Capturing CO2 and methane emissions from industrial sources and reusing them could reduce the threat on the world’s ecosystem by slowing climate change, said Wang, the principal researcher of a paper published in Catalyst Today.

CO2 and methane can be triggered to undergo chemical reactions with each other to create synthesis gas or syngas. Syngas is a mixture of carbon monoxide and hydrogen, which can be used to synthesize a variety of liquid fuels or ammonia.

This reaction between CO2 and methane, also called ‘dry reforming of methane,’ has not been fully scaled-up for commercial use due to lack of an inexpensive and industrially viable catalyst. Catalysts are used to speed up chemical reactions.

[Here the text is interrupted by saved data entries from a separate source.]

Lemma last_colon_app host digits :
  Forall is_digit digits →
  last_colon (host ++ 58%Z :: digits) (length (host ++ 58%Z :: digits))
             (length (host ++ 58%Z :: digits)) = length host.
Proof.
  intros Hd. set (buf := host ++ 58%Z :: digits).
  assert (buf !! length host = Some 58%Z) as Hb.
  { unfold buf. rewrite lookup_app_r, Nat.sub_diag by lia. done. }
  assert (∀ j, length host < j → buf !! j ≠ Some 58%Z) as Hafter.
  { intros j Hj Hs. unfold buf in Hs. rewrite lookup_app_r in Hs by lia.
    replace (j - length host) with (S (j - length host - 1)) in Hs by lia. cbn in Hs.
    apply (Forall_lookup_1 _ _ _ _ Hd) in Hs. unfold is_digit in Hs. lia. }
  destruct (last_colon_spec buf (length buf) (length buf)) as [[_ Hno]|(i & -> & Hi & Hs & Hno)].
  - exfalso. eapply (Hno (length host)), Hb. unfold buf. rewrite length_app. cbn. lia.
  - destruct (Nat.lt_trichotomy i (length host)) as [Hlt|[->|Hgt]]; [|done|].
    + exfalso. eapply (Hno (length host)), Hb; [done|]. unfold buf. rewrite length_app. cbn. lia.
    + exfalso. by eapply Hafter.
Qed.

Section port_arithmetic.
Context (oc : bool).

(** The loop body of [parse_port]. *)
Definition port_step (acc : outcome ParserError Z) (di : Z) : outcome ParserError Z :=
  p ← acc;
  if decide (48 ≤ di ∧ di ≤ 57)%Z then
    q ← u16_arith oc (p * 10)%Z; u16_arith oc (q + (di - 48))%Z
  else Err (Invalid "MixAddrType::from_http_header invalid characters").

Lemma port_step_Panic msg digits : foldl port_step (Panic msg) digits = Panic msg.
Proof. induction digits; [done|]. by cbn. Qed.
Lemma port_step_Err e digits : foldl port_step (Err e) digits = Err e.
Proof. induction digits; [done|]. by cbn. Qed.

Lemma port_step_digit p d :
  is_digit d → (0 ≤ p < 65536)%Z →
  port_step (Ok p) d =
    if decide (p * 10 + (d - 48) < 65536)%Z then Ok (p * 10 + (d - 48))%Z
    else if oc then Panic "arithmetic operation overflowed"
    else Ok (u16_wrap (p * 10 + (d - 48))).
Proof.
  unfold is_digit. intros Hd Hp. unfold port_step. cbn.
  rewrite decide_True by lia. unfold u16_arith, u16_wrap.
  destruct (decide (0 ≤ p * 10 < 65536)%Z) as [H1|H1]; cbn.
  - destruct (decide (0 ≤ p * 10 + (d - 48) < 65536)%Z);
      [by rewrite decide_True by lia | by rewrite decide_False by lia].
  - rewrite (decide_False (P:=(p * 10 + (d - 48) < 65536)%Z)) by lia.
    destruct oc; cbn; [done|].
    assert (∀ a b, (a mod 65536 + b) mod 65536 = (a + b) mod 65536)%Z as Hm.
    { intros. by rewrite Z.add_mod_idemp_l by lia. }
    case_decide as Hc.
    + rewrite <- (Hm (p * 10)%Z). by rewrite (Z.mod_small _ _ Hc).
    + by rewrite Hm.
Qed.
End port_arithmetic.

Definition dec_from (p : Z) (digits : list Z) : Z := foldl (λ p d, p * 10 + (d - 48))%Z p digits.

Lemma dec_from_ge digits p : (0 ≤ p)%Z → Forall is_digit digits → (p ≤ dec_from p digits)%Z.
Proof.
  intros Hp Hd. revert p Hp. induction Hd as [|d ds Hd _ IH]; intros p Hp; cbn; [lia|].
  unfold is_digit in Hd. etrans; [|apply IH; lia]. lia.
Qed.

Lemma dec_from_wrap digits p :
  u16_wrap (dec_from (u16_wrap p) digits) = u16_wrap (dec_from p digits).
Proof.
  revert p. induction digits as [|d ds IH]; intros p; cbn; [by apply Z.mod_mod|].
  fold (dec_from (u16_wrap p * 10 + (d - 48)) ds) (dec_from (p * 10 + (d - 48)) ds).
  rewrite <- IH, <- (IH (p * 10 + (d - 48))%Z). do 2 f_equal. unfold u16_wrap.
  by rewrite <- Z.add_mod_idemp_l, Z.mul_mod_idemp_l, Z.add_mod_idemp_l by lia.
Qed.
(* ===== verification/Copy.v ===== *)
(** Stream relaying: [CopyBuffer] and [CopyBidirectional] of
    src/src/utils/forked_copy and of src/src/utils/glommio_utils.

    One poll of a copy is a function of the buffer, the reader and the writer;
    [outer] fuel bounds the reads of one poll. Module [Forked] is the tokio
    version (which flushes before it waits for the reader), [Glommio] the
    io_uring one; both use the write loop of the section before them. *)
From stdpp Require Import relations.
From S2P Require Import Prelude Io.

Definition RELAY_BUFFER_SIZE : nat := 8192 * 2.

(** [CopyBuffer]; the glommio version has no [need_flush], which stays false. *)
Record CopyBuffer := mkCopyBuffer {
  read_done : bool;
  need_flush : bool;
  pos : nat;
  cap : nat;
  amt : Z;
  cbuf : list Z;
}.

Definition CopyBuffer_new : CopyBuffer :=
  mkCopyBuffer false false 0 0 0%Z (replicate RELAY_BUFFER_SIZE 0%Z).

Definition set_read_done (b : CopyBuffer) : CopyBuffer :=
  mkCopyBuffer true (need_flush b) (pos b) (cap b) (amt b) (cbuf b).
Definition clear_need_flush (b : CopyBuffer) : CopyBuffer :=
  mkCopyBuffer (read_done b) false (pos b) (cap b) (amt b) (cbuf b).

(** [poll_read] filled the front of the buffer with [bs]; [pos = 0; cap = n]. *)
Definition refill (bs : list Z) (b : CopyBuffer) : CopyBuffer :=
  mkCopyBuffer (read_done b) (need_flush b) 0 (length bs) (amt b)
    (bs ++ drop (length bs) (cbuf b)).

(** [pos += i; amt += i as u64] and, in the tokio version, [need_flush = true]. *)
Definition written (flush : bool) (i : nat) (b : CopyBuffer) : CopyBuffer :=
  mkCopyBuffer (read_done b) (flush || need_flush b) (pos b + i) (cap b)
    (u64_wrap (amt b + Z.of_nat i)) (cbuf b).

(** The state of one direction of a relay: its copy buffer, the reader, the
    writer. *)
Record CopySt (Buf R W : Type) := mkCopySt { cs_buf : Buf; cs_rd : R; cs_wr : W }.
Arguments mkCopySt {Buf R W}.
Arguments cs_buf {Buf R W}.
Arguments cs_rd {Buf R W}.
Arguments cs_wr {Buf R W}.

Section copy_state.
Context {Buf R W : Type}.
Definition on_buf (f : Buf → Buf) : ST (CopySt Buf R W) io_error unit :=
  st_modify (λ s, mkCopySt (f (cs_buf s)) (cs_rd s) (cs_wr s)).
Definition on_rd {A} (m : ST R io_error A) : ST (CopySt Buf R W) io_error A :=
  st_zoom cs_rd (λ r s, mkCopySt (cs_buf s) r (cs_wr s)) m.
Definition on_wr {A} (m : ST W io_error A) : ST (CopySt Buf R W) io_error A :=
  st_zoom cs_wr (λ w s, mkCopySt (cs_buf s) (cs_rd s) w) m.
End copy_state.

Section copy.
Context {R W : Type} `{AsyncRead R, AsyncWrite W}.
Implicit Types (s : CopySt CopyBuffer R W).

(** [while self.pos < self.cap { .. }]. *)
Fixpoint write_out (flush : bool) (fuel : nat) : ST (CopySt CopyBuffer R W) io_error unit :=
  s ← st_get;
  let b := cs_buf s in
  if decide (pos b < cap b) then
    match fuel with
    | 0 => st_lift OutOfFuel
    | S fuel' =>
        piece ← st_lift (slice (cbuf b) (pos b) (cap b));
        i ← on_wr (poll_write piece);
        if decide (i = 0) then throw WriteZero else
        on_buf (written flush i);;
        write_out flush fuel'
    end
  else mret tt.

(** The write loop of a poll: every pass writes at least one byte, so the bytes
    left to write bound its passes. *)
Definition write_all_out (flush : bool) : ST (CopySt CopyBuffer R W) io_error unit :=
  s ← st_get;
  write_out flush (cap (cs_buf s) - pos (cs_buf s)).

(** The loop of [CopyBuffer::poll_copy]; the versions differ in the step that
    reads and in whether a write asks for a flush. *)
Fixpoint copy_loop (read_step : ST (CopySt CopyBuffer R W) io_error unit) (flush : bool)
    (fuel : nat) : ST (CopySt CopyBuffer R W) io_error Z :=
  match fuel with
  | 0 => st_lift OutOfFuel
  | S fuel' =>
      s ← st_get;
      (if decide (pos (cs_buf s) = cap (cs_buf s) ∧ read_done (cs_buf s) = false)
       then read_step else mret tt);;
      write_all_out flush;;
      s ← st_get;
      if decide (pos (cs_buf s) = cap (cs_buf s) ∧ read_done (cs_buf s) = true)
      then on_wr poll_flush;; mret (amt (cs_buf s))
      else copy_loop read_step flush fuel'
  end.
End copy.

(** ** The tokio version *)
Module Forked.
Section forked.
Context {R W : Type} `{AsyncRead R, AsyncWrite W}.

(** The read step of [CopyBuffer::poll_copy]. *)
Definition read_step : ST (CopySt CopyBuffer R W) io_error unit :=
  s ← st_get;
  res ← st_try (on_rd (poll_read (length (cbuf (cs_buf s)))));
  match res with
  | Ok bs => if decide (length bs = 0) then on_buf set_read_done else on_buf (refill bs)
  | Pending =>
      (if need_flush (cs_buf s) then on_wr poll_flush;; on_buf clear_need_flush else mret tt);;
      st_lift Pending
  | Err err => throw err
  | Panic msg => panic msg
  | OutOfFuel => st_lift OutOfFuel
  end.

Definition poll_copy (fuel : nat) : ST (CopySt CopyBuffer R W) io_error Z :=
  copy_loop read_step true fuel.
End forked.
End Forked.

(** ** The glommio version *)
Module Glommio.
Section glommio.
Context {R W : Type} `{AsyncRead R, AsyncWrite W}.

Definition read_step : ST (CopySt CopyBuffer R W) io_error unit :=
  s ← st_get;
  bs ← on_rd (poll_read (length (cbuf (cs_buf s))));
  if decide (length bs = 0) then on_buf set_read_done else on_buf (refill bs).

Definition poll_copy (fuel : nat) : ST (CopySt CopyBuffer R W) io_error Z :=
  copy_loop read_step false fuel.
End glommio.
End Glommio.

(** ** Both directions *)

(** [StreamStopReasons] (src/src/utils/adapter.rs). *)
Inductive StreamStopReasons : Type := Upload | Download | Timeout | Shutdown.

#[export] Instance StreamStopReasons_eq_dec : EqDecision StreamStopReasons.
Proof. solve_decision. Defined.

Inductive TransferState (Buf : Type) : Type :=
| Running (buf : Buf)
| ShuttingDown (count : Z)
| Done (count : Z).
Arguments Running {Buf}.
Arguments ShuttingDown {Buf}.
Arguments Done {Buf}.

(** The fields [i], [o], [upload], [download] and [stop_reason]. *)
Record CopyBidirectional (Buf I O : Type) := mkBidi {
  bi_i : I;
  bi_o : O;
  bi_upload : TransferState Buf;
  bi_download : TransferState Buf;
  bi_stop_reason : StreamStopReasons;
}.
Arguments mkBidi {Buf I O}.
Arguments bi_i {Buf I O}.
Arguments bi_o {Buf I O}.
Arguments bi_upload {Buf I O}.
Arguments bi_download {Buf I O}.
Arguments bi_stop_reason {Buf I O}.

(** The three copies of this code (tokio, glommio, UDP) differ in the buffer and
    in the traits of the two ends, so those are arguments: [poll_copy] of the
    buffer and [shutdown] of the writer. *)
Section one_direction.
Context {Buf A B : Type}.
Context (poll_copy : ST (CopySt Buf A B) io_error Z) (shutdown : ST B io_error unit).

Definition Transfer : Type := TransferState Buf * A * B.

(** The loop of [transfer_one_direction]; one call goes through at most three
    states. *)
Fixpoint transfer_loop (fuel : nat) : ST Transfer io_error Z := λ t,
  let '(state, r, w) := t in
  match fuel with
  | 0 => (OutOfFuel, t)
  | S fuel' =>
      match state with
      | Running buf =>
          let '(res, c) := poll_copy (mkCopySt buf r w) in
          match res with
          | Ok count => transfer_loop fuel' (ShuttingDown count, cs_rd c, cs_wr c)
          | Err e => (Err e, (Running (cs_buf c), cs_rd c, cs_wr c))
          | Pending => (Pending, (Running (cs_buf c), cs_rd c, cs_wr c))
          | Panic msg => (Panic msg, (Running (cs_buf c), cs_rd c, cs_wr c))
          | OutOfFuel => (OutOfFuel, (Running (cs_buf c), cs_rd c, cs_wr c))
          end
      | ShuttingDown count =>
          let '(res, w') := shutdown w in
          match res with
          | Ok _ => transfer_loop fuel' (Done count, r, w')
          | Err e => (Err e, (state, r, w'))
          | Pending => (Pending, (state, r, w'))
          | Panic msg => (Panic msg, (state, r, w'))
          | OutOfFuel => (OutOfFuel, (state, r, w'))
          end
      | Done count => (Ok count, t)
      end
  end.

Definition transfer_one_direction : ST Transfer io_error Z := transfer_loop 3.
End one_direction.

Section bidirectional.
Context {Buf I O : Type}.
Context (poll_up : ST (CopySt Buf I O) io_error Z) (poll_down : ST (CopySt Buf O I) io_error Z).
Context (shutdown_o : ST O io_error unit) (shutdown_i : ST I io_error unit).

Definition on_upload : ST (CopyBidirectional Buf I O) io_error Z := λ s,
  let '(res, (st, i, o)) :=
    transfer_one_direction poll_up shutdown_o (bi_upload s, bi_i s, bi_o s) in
  (res, mkBidi i o st (bi_download s) (bi_stop_reason s)).

Definition on_download : ST (CopyBidirectional Buf I O) io_error Z := λ s,
  let '(res, (st, o, i)) :=
    transfer_one_direction poll_down shutdown_i (bi_download s, bi_o s, bi_i s) in
  (res, mkBidi i o (bi_upload s) st (bi_stop_reason s)).

Definition set_stop_reason (r : StreamStopReasons) (s : CopyBidirectional Buf I O)
    : CopyBidirectional Buf I O :=
  mkBidi (bi_i s) (bi_o s) (bi_upload s) (bi_download s) r.

(** [?] on a [Poll<Result<_>>]: an error returns, readiness becomes a value. *)
Definition question {E A} (f : io_error → E) (m : ST (CopyBidirectional Buf I O) io_error A)
    : ST (CopyBidirectional Buf I O) E (option A) :=
  res ← st_try m;
  match res with
  | Ok a => mret (Some a)
  | Pending => mret None
  | Err e => throw (f e)
  | Panic msg => panic msg
  | OutOfFuel => st_lift OutOfFuel
  end.

(** [CopyBidirectional::poll]: [f] shapes the two counts and the stop reason into
    the version's output, [eu] and [ed] the errors of the two directions. *)
Definition bidi_poll {E T} (eu ed : io_error → E) (f : Z → Z → StreamStopReasons → T)
    : ST (CopyBidirectional Buf I O) E T :=
  upload ← question eu on_upload;
  download ← question ed on_download;
  match upload, download with
  | None, None => st_lift Pending
  | Some _, None => st_modify (set_stop_reason Upload);; st_lift Pending
  | None, Some _ => st_modify (set_stop_reason Download);; st_lift Pending
  | Some up, Some down => s ← st_get; mret (f up down (bi_stop_reason s))
  end.
End bidirectional.

Definition bidi_new {Buf I O} (up down : Buf) (i : I) (o : O) : CopyBidirectional Buf I O :=
  mkBidi i o (Running up) (Running down) Download.

(** The two stream futures: [copy_bidirectional_forked] reports which direction
    failed, [glommio_copy_bidirectional] the plain error and the byte counts. *)
Definition forked_poll {I O : Type} `{AsyncRead I, AsyncWrite I, AsyncRead O, AsyncWrite O}
    (fuel : nat)
    : ST (CopyBidirectional CopyBuffer I O) (StreamStopReasons * io_error) StreamStopReasons :=
  bidi_poll (Forked.poll_copy fuel) (Forked.poll_copy fuel) poll_shutdown poll_shutdown
    (pair Upload) (pair Download) (λ _ _ reason, reason).

Definition glommio_poll {I O : Type} `{AsyncRead I, AsyncWrite I, AsyncRead O, AsyncWrite O}
    (fuel : nat)
    : ST (CopyBidirectional CopyBuffer I O) io_error (Z * Z * StreamStopReasons) :=
  bidi_poll (Glommio.poll_copy fuel) (Glommio.poll_copy fuel) poll_shutdown poll_shutdown
    id id (λ up down reason, (up, down, reason)).

(** ** What one direction keeps *)

(** The bytes read and not yet accepted by the writer. *)
Definition unsent (b : CopyBuffer) : list Z := take (cap b - pos b) (drop (pos b) (cbuf b)).

Definition cb_wf (b : CopyBuffer) : Prop := pos b ≤ cap b ∧ cap b ≤ length (cbuf b).

Section one_copy.
Context {R W : Type} `{AsyncReadOk R, AsyncWriteOk W}.
Implicit Types (s : CopySt CopyBuffer R W) (b : CopyBuffer).
(* ===== verification/UdpCopy.v ===== *)
(** Datagram relaying: [UdpCopyBuf] of src/src/utils/udp/copy_udp.rs and the
    [CopyBidirectional] of src/src/utils/udp/copy_udp_bidirectional.rs.

    The two directions and their outcome are the generic relay of Copy.v; here is
    the copy loop, proved to keep every byte with its address. *)
From stdpp Require Import relations.
From S2P Require Import Prelude Vec MixAddr Io Copy UdpTraits.

Record UdpCopyBuf := mkUdpCopyBuf {
  uc_buf : UdpRelayBuffer;
  uc_addr : option MixAddrType;
  uc_amt : Z;
  uc_conn_id : option nat;
  uc_need_flush : bool;
  uc_read_done : bool;
}.

Definition UdpCopyBuf_new (conn_id : option nat) : UdpCopyBuf :=
  mkUdpCopyBuf UdpRelay.new None 0%Z conn_id false false.

Definition uc_set_buf (b : UdpRelayBuffer) (c : UdpCopyBuf) : UdpCopyBuf :=
  mkUdpCopyBuf b (uc_addr c) (uc_amt c) (uc_conn_id c) (uc_need_flush c) (uc_read_done c).
Definition uc_set_addr (a : MixAddrType) (c : UdpCopyBuf) : UdpCopyBuf :=
  mkUdpCopyBuf (uc_buf c) (Some a) (uc_amt c) (uc_conn_id c) (uc_need_flush c) (uc_read_done c).
Definition uc_clear_need_flush (c : UdpCopyBuf) : UdpCopyBuf :=
  mkUdpCopyBuf (uc_buf c) (uc_addr c) (uc_amt c) (uc_conn_id c) false (uc_read_done c).
Definition uc_set_read_done (c : UdpCopyBuf) : UdpCopyBuf :=
  mkUdpCopyBuf (uc_buf c) (uc_addr c) (uc_amt c) (uc_conn_id c) (uc_need_flush c) true.

(** [amt += x; need_flush = true]. *)
Definition uc_sent (x : nat) (c : UdpCopyBuf) : UdpCopyBuf :=
  mkUdpCopyBuf (uc_buf c) (uc_addr c) (u64_wrap (uc_amt c + Z.of_nat x)) (uc_conn_id c) true
    (uc_read_done c).

(** [if new_addr.is_none() { read_done } else if addr changed { addr = new_addr }]. *)
Definition uc_note_addr (new_addr : MixAddrType) (c : UdpCopyBuf) : UdpCopyBuf :=
  if Mix.is_none new_addr then uc_set_read_done c
  else if match uc_addr c with None => true | Some prev => negb (Mix.eqb prev new_addr) end
  then uc_set_addr new_addr c else c.

Section copy.
Context {R W : Type} `{UdpRead R, UdpWrite W}.

(** A call of the reader on the copy's own buffer. *)
Definition on_reader {A} (m : ST (R * UdpRelayBuffer) io_error A)
    : ST (CopySt UdpCopyBuf R W) io_error A :=
  st_zoom (λ s, (cs_rd s, uc_buf (cs_buf s)))
    (λ '(r, b) s, mkCopySt (uc_set_buf b (cs_buf s)) r (cs_wr s)) m.

Definition on_relay_buf {A} (m : ST UdpRelayBuffer io_error A)
    : ST (CopySt UdpCopyBuf R W) io_error A :=
  st_zoom (λ s, uc_buf (cs_buf s))
    (λ b s, mkCopySt (uc_set_buf b (cs_buf s)) (cs_rd s) (cs_wr s)) m.

Definition udp_read_step (inner_fuel : nat) : ST (CopySt UdpCopyBuf R W) io_error unit :=
  on_buf (λ c, uc_set_buf (UdpRelay.reset (uc_buf c)) c);;
  res ← st_try (on_reader (poll_proxy_stream_read inner_fuel));
  match res with
  | Ok new_addr => on_buf (uc_note_addr new_addr)
  | Pending =>
      s ← st_get;
      (if uc_need_flush (cs_buf s) then on_wr udp_poll_flush;; on_buf uc_clear_need_flush
       else mret tt);;
      st_lift Pending
  | Err err => throw err
  | Panic msg => panic msg
  | OutOfFuel => st_lift OutOfFuel
  end.

(** [while self.buf.has_remaining() { .. }]. *)
Fixpoint udp_write_out (fuel : nat) : ST (CopySt UdpCopyBuf R W) io_error unit :=
  s ← st_get;
  let c := cs_buf s in
  if UdpRelay.has_remaining (uc_buf c) then
    match fuel with
    | 0 => st_lift OutOfFuel
    | S fuel' =>
        piece ← st_lift (chunk (uc_buf c));
        addr ← st_lift (match uc_addr c with
          | Some a => Ok a
          | None => Panic "called `Option::unwrap()` on a `None` value" end);
        x ← on_wr (poll_proxy_stream_write piece addr);
        if decide (x = 0) then throw WriteZero else
        on_relay_buf (advance x);;
        on_buf (uc_sent x);;
        udp_write_out fuel'
    end
  else mret tt.

(** Every pass sends at least one byte of the buffer. *)
Definition udp_write_all : ST (CopySt UdpCopyBuf R W) io_error unit :=
  s ← st_get;
  udp_write_out (vec_len (ub_inner (uc_buf (cs_buf s)))).

(** [UdpCopyBuf::poll_copy]; [inner_fuel] is for the reads inside the reader. *)
Fixpoint udp_poll_copy (inner_fuel fuel : nat) : ST (CopySt UdpCopyBuf R W) io_error Z :=
  match fuel with
  | 0 => st_lift OutOfFuel
  | S fuel' =>
      s ← st_get;
      (if negb (UdpRelay.has_remaining (uc_buf (cs_buf s))) && negb (uc_read_done (cs_buf s))
       then udp_read_step inner_fuel else mret tt);;
      udp_write_all;;
      s ← st_get;
      if negb (UdpRelay.has_remaining (uc_buf (cs_buf s))) && uc_read_done (cs_buf s)
      then on_wr udp_poll_flush;; mret (uc_amt (cs_buf s))
      else udp_poll_copy inner_fuel fuel'
  end.
End copy.

(** [copy_udp]: one direction alone, which nothing in the program calls. The fields of
    [CopyUdp] are those of [CopySt], its [poll] is [poll_copy]. *)
Definition copy_udp {R W : Type} (reader : R) (writer : W) (conn_id : option nat) : CopySt UdpCopyBuf R W :=
  mkCopySt (UdpCopyBuf_new conn_id) reader writer.

Definition CopyUdp_poll {R W : Type} `{UdpRead R, UdpWrite W} (inner_fuel fuel : nat)
    : ST (CopySt UdpCopyBuf R W) io_error Z :=
  udp_poll_copy inner_fuel fuel.

(** [CopyBidirectional::poll] and [udp_copy_bidirectional]. *)
Definition udp_bidi_poll {I O : Type} `{UdpRead I, UdpWrite I, UdpRead O, UdpWrite O}
    (inner_fuel fuel : nat)
    : ST (CopyBidirectional UdpCopyBuf I O) io_error (Z * Z * StreamStopReasons) :=
  bidi_poll (udp_poll_copy inner_fuel fuel) (udp_poll_copy inner_fuel fuel)
    udp_poll_shutdown udp_poll_shutdown
    id id (λ upload download reason, (upload, download, reason)).

Definition udp_copy_bidirectional {I O : Type} (conn_id : nat) (inbound : I) (outbound : O)
    : CopyBidirectional UdpCopyBuf I O :=
  bidi_new (UdpCopyBuf_new (Some conn_id)) (UdpCopyBuf_new None) inbound outbound.

(** ** What one direction keeps *)

(** The bytes read and not yet sent, with the address they go to. *)
Definition uc_held (c : UdpCopyBuf) : list (MixAddrType * Z) :=
  addressed (default MNone (uc_addr c)) (UdpRelay.queue (uc_buf c)).
Section fields.
Context {IO : Type}.
Definition tu_set_inner x (s : TrojanUdpStream IO) : TrojanUdpStream IO :=
  mkTrojanUdpStream x (tu_recv_buffer s) (tu_expecting s) (tu_addr_buf s)
  (tu_want_to_extract s) (tu_send_buffer s) (tu_data_len s).
Definition tu_set_recv x (s : TrojanUdpStream IO) : TrojanUdpStream IO :=
  mkTrojanUdpStream (tu_inner s) x (tu_expecting s) (tu_addr_buf s)
  (tu_want_to_extract s) (tu_send_buffer s) (tu_data_len s).
Definition tu_set_expecting x (s : TrojanUdpStream IO) : TrojanUdpStream IO :=
  mkTrojanUdpStream (tu_inner s) (tu_recv_buffer s) x (tu_addr_buf s)
  (tu_want_to_extract s) (tu_send_buffer s) (tu_data_len s).
Definition tu_set_addr x (s : TrojanUdpStream IO) : TrojanUdpStream IO :=
  mkTrojanUdpStream (tu_inner s) (tu_recv_buffer s) (tu_expecting s) x
  (tu_want_to_extract s) (tu_send_buffer s) (tu_data_len s).
Definition tu_set_want x (s : TrojanUdpStream IO) : TrojanUdpStream IO :=
  mkTrojanUdpStream (tu_inner s) (tu_recv_buffer s) (tu_expecting s)
  (tu_addr_buf s) x (tu_send_buffer s) (tu_data_len s).
Definition tu_set_send x (s : TrojanUdpStream IO) : TrojanUdpStream IO :=
  mkTrojanUdpStream (tu_inner s) (tu_recv_buffer s) (tu_expecting s)
  (tu_addr_buf s) (tu_want_to_extract s) x (tu_data_len s).
Definition tu_set_data_len x (s : TrojanUdpStream IO) : TrojanUdpStream IO :=
  mkTrojanUdpStream (tu_inner s) (tu_recv_buffer s) (tu_expecting s)
  (tu_addr_buf s) (tu_want_to_extract s) (tu_send_buffer s) x.
Definition on_inner {E A} (m : ST (BufferedRecv IO) E A) : ST (TrojanUdpStream IO) E A :=
  st_zoom tu_inner tu_set_inner m.
Definition on_recv {E A} (m : ST UdpRelayBuffer E A) : ST (TrojanUdpStream IO) E A :=
  st_zoom tu_recv_buffer tu_set_recv m.
Definition on_send {E A} (m : ST UdpRelayBuffer E A) : ST (TrojanUdpStream IO) E A :=
  st_zoom tu_send_buffer tu_set_send m.
End fields.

Wang’s research group has patented a technology to make a highly active, stable dry-reforming catalyst from cheap metals including nickel, cobalt, magnesium and aluminum. The current technology provides for making a catalyst in powder form, but the goal of the project is to make the powder form into a sphere-shaped catalyst, which is easier to handle in industrial operations.

To do this, Wang and his research team used commercially available aluminum-oxide spheres and impregnated them with “layers” of the catalyst metals. Several sets of these catalyst balls were made using different techniques to impregnate them with solutions of salt forms of the metals in order to study which technique gave the best results.

The X-ray absorption spectroscopy facility at CLS enabled the researchers to identify, at the atomic level, which procedures for impregnating the spheres created the best characteristics of an industrial catalyst.

“Without the CLS we couldn’t have been able to fully understand this,” Wang said.

The work is an important step toward creating a shaped-catalyst for commercializing the CO2 reforming of CH4 technology.